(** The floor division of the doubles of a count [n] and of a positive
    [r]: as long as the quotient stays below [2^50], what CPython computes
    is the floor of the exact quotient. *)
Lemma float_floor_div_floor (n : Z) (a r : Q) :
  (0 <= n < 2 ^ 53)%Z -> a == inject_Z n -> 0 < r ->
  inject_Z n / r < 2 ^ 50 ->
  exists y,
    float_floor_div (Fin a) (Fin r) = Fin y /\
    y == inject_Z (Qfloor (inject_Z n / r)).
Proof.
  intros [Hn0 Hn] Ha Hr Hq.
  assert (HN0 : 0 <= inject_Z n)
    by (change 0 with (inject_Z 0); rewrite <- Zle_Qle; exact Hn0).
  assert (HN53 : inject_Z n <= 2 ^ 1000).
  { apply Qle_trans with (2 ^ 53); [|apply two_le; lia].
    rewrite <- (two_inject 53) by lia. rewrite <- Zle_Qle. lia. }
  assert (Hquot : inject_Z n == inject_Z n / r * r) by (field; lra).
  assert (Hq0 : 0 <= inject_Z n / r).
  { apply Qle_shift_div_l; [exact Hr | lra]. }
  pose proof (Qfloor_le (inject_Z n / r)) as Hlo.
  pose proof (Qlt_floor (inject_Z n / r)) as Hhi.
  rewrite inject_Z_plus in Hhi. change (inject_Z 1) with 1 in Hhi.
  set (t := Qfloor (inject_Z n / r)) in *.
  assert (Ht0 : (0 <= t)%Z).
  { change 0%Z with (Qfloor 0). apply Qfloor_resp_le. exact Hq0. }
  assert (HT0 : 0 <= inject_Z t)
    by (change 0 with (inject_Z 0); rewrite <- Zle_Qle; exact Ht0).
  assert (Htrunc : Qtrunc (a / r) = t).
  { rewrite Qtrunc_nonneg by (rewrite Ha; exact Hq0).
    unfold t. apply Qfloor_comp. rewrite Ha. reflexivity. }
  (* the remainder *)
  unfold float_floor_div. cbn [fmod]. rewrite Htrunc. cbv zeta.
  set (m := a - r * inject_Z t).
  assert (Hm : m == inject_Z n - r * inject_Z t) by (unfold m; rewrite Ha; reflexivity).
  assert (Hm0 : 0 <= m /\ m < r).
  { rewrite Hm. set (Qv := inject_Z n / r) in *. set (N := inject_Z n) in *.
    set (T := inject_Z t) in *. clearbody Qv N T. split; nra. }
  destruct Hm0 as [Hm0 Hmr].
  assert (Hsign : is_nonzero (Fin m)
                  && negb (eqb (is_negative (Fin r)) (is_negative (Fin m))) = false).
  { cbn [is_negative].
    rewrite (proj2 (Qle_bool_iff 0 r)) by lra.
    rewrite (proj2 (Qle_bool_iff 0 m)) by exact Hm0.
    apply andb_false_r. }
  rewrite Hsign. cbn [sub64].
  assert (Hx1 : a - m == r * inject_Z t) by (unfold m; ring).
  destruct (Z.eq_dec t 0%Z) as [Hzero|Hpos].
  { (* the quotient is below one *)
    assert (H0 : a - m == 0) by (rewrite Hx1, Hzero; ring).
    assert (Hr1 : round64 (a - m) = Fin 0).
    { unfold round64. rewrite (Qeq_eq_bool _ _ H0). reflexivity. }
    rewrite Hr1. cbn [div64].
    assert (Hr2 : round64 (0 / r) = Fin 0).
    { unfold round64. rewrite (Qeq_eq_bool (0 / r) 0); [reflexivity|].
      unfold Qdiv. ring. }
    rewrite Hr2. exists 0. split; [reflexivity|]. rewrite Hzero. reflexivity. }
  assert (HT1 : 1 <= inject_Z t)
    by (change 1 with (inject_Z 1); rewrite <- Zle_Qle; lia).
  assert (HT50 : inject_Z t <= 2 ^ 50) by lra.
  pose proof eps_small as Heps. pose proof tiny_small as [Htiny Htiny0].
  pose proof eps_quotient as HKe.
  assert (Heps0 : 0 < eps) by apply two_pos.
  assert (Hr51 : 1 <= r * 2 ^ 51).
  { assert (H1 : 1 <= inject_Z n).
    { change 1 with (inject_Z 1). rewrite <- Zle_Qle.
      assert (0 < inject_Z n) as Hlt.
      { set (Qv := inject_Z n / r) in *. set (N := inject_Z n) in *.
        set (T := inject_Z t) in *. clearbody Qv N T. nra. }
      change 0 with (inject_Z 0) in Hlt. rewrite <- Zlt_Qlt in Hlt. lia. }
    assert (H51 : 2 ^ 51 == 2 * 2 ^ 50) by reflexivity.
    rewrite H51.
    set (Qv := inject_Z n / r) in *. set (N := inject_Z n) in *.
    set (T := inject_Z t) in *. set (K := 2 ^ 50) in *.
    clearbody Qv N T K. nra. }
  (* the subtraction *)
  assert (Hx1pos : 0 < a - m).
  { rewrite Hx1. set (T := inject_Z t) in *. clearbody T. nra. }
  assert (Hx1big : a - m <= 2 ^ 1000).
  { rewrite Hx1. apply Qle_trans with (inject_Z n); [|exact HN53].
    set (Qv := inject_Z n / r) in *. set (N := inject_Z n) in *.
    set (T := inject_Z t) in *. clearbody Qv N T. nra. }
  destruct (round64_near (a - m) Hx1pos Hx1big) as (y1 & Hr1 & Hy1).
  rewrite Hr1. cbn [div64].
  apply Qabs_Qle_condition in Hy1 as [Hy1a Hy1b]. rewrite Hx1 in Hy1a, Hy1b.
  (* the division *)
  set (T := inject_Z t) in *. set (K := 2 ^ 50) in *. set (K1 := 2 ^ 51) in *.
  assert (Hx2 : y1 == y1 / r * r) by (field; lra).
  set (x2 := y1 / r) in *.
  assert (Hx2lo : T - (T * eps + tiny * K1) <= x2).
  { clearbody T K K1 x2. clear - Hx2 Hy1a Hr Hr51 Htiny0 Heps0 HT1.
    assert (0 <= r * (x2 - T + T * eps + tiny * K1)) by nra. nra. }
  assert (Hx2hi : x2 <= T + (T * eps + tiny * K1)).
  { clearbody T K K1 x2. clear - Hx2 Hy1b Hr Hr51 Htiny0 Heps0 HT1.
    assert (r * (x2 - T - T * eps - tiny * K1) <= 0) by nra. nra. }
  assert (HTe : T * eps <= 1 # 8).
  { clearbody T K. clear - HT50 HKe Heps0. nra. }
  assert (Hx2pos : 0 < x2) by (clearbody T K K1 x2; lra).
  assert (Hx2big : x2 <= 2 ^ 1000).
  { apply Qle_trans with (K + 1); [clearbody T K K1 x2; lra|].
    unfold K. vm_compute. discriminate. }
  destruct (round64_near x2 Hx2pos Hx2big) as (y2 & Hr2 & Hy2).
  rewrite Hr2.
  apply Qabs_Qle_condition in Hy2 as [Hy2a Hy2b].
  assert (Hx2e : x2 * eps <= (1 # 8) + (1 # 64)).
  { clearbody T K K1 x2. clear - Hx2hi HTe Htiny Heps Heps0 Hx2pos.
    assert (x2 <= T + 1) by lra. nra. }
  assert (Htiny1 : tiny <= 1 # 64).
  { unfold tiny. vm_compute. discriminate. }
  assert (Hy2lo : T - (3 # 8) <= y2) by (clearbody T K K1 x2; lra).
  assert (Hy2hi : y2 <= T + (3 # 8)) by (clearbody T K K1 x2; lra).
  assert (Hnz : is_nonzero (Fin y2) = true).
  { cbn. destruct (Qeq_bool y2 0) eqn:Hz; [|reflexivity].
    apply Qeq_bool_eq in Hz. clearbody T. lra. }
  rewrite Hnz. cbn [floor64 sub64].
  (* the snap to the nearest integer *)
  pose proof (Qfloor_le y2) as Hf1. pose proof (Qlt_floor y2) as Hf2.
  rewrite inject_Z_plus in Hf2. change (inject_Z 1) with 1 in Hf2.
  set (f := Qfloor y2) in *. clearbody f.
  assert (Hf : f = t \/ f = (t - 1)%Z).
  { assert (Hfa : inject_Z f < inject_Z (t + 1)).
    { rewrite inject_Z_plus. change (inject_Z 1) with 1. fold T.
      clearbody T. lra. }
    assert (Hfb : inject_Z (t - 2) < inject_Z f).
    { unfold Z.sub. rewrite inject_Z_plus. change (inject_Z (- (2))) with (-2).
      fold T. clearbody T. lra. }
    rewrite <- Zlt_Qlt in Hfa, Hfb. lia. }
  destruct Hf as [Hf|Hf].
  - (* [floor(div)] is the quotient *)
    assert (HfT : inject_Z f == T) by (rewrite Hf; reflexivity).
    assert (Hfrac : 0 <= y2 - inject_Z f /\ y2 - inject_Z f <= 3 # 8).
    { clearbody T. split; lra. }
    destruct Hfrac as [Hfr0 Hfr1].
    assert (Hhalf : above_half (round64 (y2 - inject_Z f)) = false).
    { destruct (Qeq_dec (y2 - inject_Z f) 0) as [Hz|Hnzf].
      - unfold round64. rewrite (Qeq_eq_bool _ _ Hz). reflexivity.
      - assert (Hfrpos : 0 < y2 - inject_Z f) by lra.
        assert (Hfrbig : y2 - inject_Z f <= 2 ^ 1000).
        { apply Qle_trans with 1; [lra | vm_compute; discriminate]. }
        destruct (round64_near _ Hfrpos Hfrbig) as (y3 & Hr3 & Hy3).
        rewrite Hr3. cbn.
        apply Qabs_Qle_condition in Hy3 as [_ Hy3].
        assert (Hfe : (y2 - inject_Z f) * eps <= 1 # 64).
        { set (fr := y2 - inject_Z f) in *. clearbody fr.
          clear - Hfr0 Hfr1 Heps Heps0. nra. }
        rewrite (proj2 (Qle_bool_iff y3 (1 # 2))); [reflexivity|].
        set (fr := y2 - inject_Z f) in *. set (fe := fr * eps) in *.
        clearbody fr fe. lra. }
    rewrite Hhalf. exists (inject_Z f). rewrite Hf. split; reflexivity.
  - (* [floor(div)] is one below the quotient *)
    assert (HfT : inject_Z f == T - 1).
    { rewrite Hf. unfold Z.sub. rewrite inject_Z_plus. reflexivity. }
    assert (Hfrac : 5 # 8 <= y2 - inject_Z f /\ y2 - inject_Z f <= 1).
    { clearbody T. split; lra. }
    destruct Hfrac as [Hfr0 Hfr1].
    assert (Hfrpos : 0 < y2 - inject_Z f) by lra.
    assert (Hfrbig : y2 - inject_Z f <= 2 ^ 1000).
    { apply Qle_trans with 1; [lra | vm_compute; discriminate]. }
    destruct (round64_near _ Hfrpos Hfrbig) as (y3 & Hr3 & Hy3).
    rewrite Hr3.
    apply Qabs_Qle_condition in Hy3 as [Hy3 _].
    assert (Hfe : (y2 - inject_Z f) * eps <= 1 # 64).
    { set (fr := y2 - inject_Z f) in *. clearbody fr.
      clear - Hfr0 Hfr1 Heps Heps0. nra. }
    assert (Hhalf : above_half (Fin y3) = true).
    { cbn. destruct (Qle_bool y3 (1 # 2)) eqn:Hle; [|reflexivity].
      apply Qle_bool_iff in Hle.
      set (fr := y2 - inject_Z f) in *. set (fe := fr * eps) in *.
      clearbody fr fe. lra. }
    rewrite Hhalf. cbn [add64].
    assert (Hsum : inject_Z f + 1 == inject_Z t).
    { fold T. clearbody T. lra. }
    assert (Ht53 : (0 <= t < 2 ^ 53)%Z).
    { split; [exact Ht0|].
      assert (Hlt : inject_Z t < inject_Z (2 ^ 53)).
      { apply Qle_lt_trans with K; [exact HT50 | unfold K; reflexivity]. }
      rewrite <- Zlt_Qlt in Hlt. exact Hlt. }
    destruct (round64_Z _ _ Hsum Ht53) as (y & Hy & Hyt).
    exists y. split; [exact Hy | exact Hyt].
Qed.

*-*-*

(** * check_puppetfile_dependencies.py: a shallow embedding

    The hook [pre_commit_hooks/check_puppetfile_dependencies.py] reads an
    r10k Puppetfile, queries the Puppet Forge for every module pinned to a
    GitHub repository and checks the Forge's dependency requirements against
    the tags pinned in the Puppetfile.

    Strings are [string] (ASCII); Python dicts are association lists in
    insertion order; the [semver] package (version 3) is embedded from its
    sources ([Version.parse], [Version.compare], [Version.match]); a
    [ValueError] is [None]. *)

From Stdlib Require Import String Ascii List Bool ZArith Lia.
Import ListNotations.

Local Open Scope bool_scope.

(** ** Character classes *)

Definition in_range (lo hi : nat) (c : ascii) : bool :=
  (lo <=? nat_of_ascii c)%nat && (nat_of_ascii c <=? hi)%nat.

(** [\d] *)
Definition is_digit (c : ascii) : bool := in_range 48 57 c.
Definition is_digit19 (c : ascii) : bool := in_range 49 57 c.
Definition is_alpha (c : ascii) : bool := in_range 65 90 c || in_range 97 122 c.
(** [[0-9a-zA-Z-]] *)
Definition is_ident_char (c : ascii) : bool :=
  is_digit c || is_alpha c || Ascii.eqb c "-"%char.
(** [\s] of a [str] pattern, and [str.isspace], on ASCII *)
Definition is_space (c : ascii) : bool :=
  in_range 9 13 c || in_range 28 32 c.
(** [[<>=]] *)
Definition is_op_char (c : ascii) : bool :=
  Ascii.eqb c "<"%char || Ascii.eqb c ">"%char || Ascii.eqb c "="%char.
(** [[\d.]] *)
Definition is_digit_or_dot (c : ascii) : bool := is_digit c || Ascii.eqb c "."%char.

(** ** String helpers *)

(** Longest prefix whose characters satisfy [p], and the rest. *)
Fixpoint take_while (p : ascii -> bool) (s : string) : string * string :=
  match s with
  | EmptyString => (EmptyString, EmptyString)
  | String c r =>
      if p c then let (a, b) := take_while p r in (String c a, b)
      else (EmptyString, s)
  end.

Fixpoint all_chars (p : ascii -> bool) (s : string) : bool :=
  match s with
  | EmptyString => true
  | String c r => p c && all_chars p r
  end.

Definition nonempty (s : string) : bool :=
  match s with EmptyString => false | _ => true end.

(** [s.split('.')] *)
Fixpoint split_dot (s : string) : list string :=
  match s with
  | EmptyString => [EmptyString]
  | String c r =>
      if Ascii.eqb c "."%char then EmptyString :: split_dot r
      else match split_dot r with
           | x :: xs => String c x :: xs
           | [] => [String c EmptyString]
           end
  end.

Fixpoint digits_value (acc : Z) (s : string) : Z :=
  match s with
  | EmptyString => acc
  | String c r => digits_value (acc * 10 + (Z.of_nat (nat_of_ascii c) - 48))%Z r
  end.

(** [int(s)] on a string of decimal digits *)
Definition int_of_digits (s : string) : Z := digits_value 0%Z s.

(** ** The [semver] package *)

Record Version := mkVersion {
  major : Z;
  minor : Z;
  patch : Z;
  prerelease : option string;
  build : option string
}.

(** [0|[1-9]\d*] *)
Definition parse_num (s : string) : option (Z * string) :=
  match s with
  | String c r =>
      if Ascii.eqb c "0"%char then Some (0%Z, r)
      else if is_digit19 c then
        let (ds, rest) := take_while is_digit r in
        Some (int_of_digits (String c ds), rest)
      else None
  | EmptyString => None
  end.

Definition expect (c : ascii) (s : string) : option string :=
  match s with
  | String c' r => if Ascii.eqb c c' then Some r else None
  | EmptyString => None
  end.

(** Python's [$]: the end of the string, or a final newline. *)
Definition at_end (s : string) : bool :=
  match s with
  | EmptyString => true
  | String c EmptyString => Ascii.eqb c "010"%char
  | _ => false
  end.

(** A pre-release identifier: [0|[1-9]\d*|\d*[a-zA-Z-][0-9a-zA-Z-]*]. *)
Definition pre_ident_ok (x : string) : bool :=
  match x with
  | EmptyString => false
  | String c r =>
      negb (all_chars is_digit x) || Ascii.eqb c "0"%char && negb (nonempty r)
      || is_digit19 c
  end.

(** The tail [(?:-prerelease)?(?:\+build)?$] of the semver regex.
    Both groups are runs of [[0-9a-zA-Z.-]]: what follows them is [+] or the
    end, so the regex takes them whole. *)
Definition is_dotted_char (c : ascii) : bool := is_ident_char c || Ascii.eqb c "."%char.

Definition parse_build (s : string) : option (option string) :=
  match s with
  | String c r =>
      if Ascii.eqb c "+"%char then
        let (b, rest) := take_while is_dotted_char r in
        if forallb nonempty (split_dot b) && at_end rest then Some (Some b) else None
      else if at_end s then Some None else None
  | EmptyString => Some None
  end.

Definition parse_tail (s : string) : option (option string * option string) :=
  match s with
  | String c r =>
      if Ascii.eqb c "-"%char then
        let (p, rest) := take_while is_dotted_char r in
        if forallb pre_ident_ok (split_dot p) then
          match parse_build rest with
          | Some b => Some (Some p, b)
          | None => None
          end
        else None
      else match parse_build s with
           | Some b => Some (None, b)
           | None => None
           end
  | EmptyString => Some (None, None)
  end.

*-*-*

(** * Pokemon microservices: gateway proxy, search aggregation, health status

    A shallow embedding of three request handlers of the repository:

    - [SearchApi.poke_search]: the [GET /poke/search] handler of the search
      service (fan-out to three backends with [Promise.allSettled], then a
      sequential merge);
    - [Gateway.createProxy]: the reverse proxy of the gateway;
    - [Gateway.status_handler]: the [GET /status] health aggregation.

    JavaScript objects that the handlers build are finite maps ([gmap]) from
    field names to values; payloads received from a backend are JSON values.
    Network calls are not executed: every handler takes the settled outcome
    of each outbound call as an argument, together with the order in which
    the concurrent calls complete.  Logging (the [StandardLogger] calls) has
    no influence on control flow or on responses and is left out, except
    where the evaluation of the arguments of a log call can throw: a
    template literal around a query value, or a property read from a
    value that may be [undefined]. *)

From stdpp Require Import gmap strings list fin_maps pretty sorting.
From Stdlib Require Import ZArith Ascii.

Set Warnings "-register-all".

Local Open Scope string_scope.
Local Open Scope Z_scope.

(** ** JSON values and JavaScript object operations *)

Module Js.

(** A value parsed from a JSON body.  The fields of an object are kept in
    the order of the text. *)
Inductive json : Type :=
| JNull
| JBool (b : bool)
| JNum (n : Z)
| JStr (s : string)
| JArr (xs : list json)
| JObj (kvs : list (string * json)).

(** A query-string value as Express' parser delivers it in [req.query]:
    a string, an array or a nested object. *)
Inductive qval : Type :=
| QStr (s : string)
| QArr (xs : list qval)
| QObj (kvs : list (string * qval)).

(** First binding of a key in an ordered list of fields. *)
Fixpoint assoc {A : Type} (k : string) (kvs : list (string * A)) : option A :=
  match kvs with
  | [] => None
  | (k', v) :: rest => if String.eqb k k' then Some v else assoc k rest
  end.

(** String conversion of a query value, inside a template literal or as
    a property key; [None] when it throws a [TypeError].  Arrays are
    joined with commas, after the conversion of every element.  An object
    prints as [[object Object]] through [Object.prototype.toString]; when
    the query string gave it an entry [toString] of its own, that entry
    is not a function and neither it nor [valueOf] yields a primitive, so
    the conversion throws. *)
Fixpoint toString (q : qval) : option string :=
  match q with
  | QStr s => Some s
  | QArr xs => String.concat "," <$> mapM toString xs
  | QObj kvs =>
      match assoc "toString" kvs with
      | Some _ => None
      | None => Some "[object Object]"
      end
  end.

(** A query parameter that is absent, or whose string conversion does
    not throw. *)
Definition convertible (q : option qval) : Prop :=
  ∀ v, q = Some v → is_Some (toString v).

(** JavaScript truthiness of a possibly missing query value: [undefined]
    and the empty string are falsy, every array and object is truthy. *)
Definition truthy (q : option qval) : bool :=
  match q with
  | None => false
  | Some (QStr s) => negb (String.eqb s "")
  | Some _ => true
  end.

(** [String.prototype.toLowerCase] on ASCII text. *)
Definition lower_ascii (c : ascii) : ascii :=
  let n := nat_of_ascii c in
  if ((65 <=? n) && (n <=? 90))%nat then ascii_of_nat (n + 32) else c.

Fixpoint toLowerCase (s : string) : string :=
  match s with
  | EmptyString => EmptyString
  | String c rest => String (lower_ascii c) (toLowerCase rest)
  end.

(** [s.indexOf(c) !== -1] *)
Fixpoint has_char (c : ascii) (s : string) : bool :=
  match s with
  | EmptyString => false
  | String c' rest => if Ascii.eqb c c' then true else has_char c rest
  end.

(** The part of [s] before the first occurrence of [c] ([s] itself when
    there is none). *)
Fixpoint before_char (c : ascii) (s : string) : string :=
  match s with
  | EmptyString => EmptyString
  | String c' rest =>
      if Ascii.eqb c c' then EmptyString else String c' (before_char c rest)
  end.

*-*-*

EXERCISE: Write out, from the lines above, only those from the line with "From Stdlib Require Import String" to the line with "Definition in_range (lo", exactly as given, including the first and the last.

RESPONSE TO THIS EXERCISE:
From Stdlib Require Import String Ascii List Bool ZArith Lia.
Import ListNotations.

Local Open Scope bool_scope.

(** ** Character classes *)

Definition in_range (lo hi : nat) (c : ascii) : bool :=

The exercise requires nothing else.